- Exercise description: The line that contains "Definition lower_char (a" marks the end: retype the data below exactly from its first line through that line.

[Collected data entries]
════

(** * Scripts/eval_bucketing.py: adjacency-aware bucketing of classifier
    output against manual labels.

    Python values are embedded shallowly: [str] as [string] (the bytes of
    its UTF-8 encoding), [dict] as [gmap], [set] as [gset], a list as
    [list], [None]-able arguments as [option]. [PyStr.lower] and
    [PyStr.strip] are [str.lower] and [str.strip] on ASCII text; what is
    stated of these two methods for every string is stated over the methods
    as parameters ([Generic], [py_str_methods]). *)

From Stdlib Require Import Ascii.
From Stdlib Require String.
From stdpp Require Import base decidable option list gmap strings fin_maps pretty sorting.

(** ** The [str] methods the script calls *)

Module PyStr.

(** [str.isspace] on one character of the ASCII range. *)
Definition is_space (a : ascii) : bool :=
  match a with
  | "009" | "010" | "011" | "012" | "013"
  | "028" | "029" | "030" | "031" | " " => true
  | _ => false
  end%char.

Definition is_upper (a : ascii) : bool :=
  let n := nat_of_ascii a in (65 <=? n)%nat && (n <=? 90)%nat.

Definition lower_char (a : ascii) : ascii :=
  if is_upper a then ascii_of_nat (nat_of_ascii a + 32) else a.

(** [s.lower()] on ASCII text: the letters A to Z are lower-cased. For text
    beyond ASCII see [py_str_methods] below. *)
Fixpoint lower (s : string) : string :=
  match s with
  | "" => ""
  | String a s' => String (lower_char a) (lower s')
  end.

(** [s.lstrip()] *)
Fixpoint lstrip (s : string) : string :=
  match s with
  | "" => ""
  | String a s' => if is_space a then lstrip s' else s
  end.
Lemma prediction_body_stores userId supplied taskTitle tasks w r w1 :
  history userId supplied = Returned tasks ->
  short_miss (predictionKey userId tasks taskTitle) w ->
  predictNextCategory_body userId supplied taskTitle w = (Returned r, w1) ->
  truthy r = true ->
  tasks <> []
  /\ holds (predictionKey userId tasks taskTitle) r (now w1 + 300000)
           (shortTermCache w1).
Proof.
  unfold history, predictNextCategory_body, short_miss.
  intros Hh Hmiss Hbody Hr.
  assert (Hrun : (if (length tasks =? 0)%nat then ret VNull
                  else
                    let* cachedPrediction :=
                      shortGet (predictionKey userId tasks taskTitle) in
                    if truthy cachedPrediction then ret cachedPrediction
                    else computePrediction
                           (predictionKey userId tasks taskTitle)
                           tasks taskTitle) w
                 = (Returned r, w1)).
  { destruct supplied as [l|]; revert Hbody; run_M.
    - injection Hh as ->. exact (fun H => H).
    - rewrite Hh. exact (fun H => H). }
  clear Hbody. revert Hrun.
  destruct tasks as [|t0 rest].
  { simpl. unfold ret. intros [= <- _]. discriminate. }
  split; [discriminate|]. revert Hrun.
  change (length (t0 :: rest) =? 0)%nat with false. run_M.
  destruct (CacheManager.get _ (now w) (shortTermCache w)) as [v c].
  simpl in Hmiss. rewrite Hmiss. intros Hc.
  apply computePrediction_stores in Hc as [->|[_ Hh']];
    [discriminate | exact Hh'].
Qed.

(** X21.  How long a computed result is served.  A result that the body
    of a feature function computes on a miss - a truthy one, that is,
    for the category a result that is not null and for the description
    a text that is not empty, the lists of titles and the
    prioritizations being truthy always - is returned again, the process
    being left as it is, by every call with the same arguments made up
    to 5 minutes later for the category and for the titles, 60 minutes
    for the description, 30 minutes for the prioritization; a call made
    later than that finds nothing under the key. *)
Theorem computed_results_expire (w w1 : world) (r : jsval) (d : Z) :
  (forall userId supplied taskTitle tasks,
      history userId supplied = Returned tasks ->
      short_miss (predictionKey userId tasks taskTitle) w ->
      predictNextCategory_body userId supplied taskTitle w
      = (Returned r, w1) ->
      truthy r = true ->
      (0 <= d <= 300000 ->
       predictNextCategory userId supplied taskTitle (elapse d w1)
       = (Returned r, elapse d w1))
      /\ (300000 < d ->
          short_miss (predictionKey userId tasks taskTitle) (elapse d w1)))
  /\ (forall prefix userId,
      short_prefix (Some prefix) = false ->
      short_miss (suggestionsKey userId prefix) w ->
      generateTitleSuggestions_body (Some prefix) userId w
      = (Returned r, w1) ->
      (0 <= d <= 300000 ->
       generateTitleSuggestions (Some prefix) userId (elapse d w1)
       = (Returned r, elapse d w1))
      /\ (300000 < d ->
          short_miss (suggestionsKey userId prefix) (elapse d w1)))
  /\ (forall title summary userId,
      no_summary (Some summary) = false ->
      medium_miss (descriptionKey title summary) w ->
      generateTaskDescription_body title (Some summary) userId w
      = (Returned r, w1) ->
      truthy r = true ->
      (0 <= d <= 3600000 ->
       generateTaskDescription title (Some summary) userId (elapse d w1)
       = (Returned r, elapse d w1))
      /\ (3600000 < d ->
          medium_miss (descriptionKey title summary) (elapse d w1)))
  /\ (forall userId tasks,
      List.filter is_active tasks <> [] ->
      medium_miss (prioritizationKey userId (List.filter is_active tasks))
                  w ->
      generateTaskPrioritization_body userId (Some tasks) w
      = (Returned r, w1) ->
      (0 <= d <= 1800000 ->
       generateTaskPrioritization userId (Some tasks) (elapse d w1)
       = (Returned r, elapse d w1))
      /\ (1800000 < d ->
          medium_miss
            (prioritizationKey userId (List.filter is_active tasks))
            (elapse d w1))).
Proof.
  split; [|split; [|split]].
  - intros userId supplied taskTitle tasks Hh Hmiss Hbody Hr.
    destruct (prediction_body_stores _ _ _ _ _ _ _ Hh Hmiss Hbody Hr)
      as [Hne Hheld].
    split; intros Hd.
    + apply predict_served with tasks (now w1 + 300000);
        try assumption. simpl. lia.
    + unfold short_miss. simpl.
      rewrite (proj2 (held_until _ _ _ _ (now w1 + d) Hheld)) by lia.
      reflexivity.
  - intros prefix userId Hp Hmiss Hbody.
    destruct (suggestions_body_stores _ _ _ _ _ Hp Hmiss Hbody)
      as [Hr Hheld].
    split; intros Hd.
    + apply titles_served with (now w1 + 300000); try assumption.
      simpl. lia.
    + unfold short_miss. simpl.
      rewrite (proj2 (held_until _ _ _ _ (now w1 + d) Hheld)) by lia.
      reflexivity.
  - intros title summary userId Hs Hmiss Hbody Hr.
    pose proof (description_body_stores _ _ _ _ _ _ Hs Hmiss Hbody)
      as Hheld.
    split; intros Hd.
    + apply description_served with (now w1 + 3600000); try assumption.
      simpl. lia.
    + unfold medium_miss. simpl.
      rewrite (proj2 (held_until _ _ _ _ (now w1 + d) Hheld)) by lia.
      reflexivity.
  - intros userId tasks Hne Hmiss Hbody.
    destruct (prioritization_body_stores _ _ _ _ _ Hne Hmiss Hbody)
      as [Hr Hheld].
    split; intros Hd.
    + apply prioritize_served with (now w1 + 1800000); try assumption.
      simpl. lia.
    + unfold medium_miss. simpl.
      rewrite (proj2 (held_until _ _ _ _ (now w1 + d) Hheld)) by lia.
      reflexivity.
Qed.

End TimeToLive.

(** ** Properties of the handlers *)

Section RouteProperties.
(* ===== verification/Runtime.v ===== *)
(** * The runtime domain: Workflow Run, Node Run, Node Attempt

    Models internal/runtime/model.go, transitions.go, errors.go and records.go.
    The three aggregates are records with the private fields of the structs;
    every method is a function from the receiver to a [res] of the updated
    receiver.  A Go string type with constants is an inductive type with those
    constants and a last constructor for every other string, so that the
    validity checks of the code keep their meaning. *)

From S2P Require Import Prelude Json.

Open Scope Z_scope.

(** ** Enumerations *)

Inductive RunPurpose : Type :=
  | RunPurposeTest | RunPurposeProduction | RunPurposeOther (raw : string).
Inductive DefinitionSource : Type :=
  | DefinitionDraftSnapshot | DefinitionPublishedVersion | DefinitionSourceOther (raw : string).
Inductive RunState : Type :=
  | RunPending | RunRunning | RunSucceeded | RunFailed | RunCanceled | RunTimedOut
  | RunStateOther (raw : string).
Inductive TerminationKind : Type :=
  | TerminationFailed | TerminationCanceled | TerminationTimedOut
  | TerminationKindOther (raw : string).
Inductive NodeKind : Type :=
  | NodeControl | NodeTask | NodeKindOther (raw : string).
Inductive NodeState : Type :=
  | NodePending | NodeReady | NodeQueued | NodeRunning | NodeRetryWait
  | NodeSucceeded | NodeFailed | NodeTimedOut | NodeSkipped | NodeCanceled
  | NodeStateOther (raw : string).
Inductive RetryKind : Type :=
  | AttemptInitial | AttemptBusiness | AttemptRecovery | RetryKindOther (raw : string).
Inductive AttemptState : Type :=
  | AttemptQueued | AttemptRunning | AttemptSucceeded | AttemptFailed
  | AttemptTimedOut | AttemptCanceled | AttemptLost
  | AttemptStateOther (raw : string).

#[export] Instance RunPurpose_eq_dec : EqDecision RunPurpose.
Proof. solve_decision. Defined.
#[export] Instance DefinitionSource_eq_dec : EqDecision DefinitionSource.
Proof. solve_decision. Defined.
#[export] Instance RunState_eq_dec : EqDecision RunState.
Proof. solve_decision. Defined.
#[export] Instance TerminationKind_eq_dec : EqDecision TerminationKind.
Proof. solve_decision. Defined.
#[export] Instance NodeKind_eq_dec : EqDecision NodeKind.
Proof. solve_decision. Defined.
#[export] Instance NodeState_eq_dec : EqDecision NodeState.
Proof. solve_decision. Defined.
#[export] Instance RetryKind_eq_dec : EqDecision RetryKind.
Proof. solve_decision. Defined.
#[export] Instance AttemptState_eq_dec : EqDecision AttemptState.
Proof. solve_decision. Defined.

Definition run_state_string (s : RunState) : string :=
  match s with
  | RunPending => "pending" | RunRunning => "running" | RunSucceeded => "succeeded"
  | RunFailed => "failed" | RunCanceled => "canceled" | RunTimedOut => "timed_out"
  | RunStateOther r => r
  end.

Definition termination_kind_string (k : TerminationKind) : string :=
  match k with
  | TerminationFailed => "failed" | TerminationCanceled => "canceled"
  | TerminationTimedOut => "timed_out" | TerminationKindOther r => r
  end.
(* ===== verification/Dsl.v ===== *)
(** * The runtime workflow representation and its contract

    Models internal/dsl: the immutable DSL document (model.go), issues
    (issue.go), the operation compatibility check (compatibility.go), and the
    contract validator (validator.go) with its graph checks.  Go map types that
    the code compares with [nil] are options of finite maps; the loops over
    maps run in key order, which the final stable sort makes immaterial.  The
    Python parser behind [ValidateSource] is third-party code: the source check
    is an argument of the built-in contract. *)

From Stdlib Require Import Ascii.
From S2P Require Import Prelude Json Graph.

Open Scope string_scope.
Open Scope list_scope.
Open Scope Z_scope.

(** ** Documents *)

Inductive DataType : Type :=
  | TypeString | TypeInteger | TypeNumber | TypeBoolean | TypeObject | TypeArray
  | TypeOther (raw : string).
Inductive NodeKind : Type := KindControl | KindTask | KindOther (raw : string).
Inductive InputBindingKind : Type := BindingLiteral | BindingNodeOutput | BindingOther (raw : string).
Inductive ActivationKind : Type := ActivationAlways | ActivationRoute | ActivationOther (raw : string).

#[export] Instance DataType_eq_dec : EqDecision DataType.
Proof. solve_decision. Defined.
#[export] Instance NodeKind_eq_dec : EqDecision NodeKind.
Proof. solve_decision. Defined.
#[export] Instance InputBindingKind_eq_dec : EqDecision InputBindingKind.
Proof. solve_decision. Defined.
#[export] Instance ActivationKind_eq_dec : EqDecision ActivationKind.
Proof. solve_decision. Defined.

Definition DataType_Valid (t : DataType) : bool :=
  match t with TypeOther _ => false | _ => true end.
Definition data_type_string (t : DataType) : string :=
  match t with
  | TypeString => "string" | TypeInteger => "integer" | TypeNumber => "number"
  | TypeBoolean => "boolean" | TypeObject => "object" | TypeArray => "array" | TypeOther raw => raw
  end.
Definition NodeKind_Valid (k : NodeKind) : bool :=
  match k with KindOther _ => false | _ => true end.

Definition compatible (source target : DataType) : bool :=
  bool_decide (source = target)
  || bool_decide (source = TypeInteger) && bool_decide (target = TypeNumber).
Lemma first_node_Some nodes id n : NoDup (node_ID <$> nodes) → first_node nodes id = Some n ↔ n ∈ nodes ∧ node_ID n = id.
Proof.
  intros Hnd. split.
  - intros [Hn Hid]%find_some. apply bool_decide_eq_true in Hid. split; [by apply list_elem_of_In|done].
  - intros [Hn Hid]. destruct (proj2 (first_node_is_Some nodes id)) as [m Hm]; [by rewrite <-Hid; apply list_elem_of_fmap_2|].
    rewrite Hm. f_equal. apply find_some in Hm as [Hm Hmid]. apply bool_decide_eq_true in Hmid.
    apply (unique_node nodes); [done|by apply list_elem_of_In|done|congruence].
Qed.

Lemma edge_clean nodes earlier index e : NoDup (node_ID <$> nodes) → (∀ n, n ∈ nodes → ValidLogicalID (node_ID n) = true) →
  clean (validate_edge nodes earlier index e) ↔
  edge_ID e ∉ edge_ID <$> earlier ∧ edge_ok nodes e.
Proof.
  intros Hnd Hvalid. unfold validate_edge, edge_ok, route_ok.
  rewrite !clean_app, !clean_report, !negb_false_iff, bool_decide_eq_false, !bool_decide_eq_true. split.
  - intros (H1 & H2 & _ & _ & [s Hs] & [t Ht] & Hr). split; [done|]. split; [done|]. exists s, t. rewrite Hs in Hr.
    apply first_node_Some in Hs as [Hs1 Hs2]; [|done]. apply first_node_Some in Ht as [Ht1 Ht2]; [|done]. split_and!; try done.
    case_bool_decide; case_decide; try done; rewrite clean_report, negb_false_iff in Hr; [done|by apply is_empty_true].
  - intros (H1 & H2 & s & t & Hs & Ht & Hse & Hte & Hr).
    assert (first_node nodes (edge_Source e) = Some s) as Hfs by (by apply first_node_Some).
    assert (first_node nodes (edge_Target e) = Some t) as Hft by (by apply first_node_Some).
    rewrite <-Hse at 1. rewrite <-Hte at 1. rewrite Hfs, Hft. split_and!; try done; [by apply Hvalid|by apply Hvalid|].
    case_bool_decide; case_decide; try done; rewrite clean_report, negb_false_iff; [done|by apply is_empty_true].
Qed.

════

- Response area:
(** * Scripts/eval_bucketing.py: adjacency-aware bucketing of classifier
    output against manual labels.

    Python values are embedded shallowly: [str] as [string] (the bytes of
    its UTF-8 encoding), [dict] as [gmap], [set] as [gset], a list as
    [list], [None]-able arguments as [option]. [PyStr.lower] and
    [PyStr.strip] are [str.lower] and [str.strip] on ASCII text; what is
    stated of these two methods for every string is stated over the methods
    as parameters ([Generic], [py_str_methods]). *)

From Stdlib Require Import Ascii.
From Stdlib Require String.
From stdpp Require Import base decidable option list gmap strings fin_maps pretty sorting.

(** ** The [str] methods the script calls *)

Module PyStr.

(** [str.isspace] on one character of the ASCII range. *)
Definition is_space (a : ascii) : bool :=
  match a with
  | "009" | "010" | "011" | "012" | "013"
  | "028" | "029" | "030" | "031" | " " => true
  | _ => false
  end%char.

Definition is_upper (a : ascii) : bool :=
  let n := nat_of_ascii a in (65 <=? n)%nat && (n <=? 90)%nat.

Definition lower_char (a : ascii) : ascii :=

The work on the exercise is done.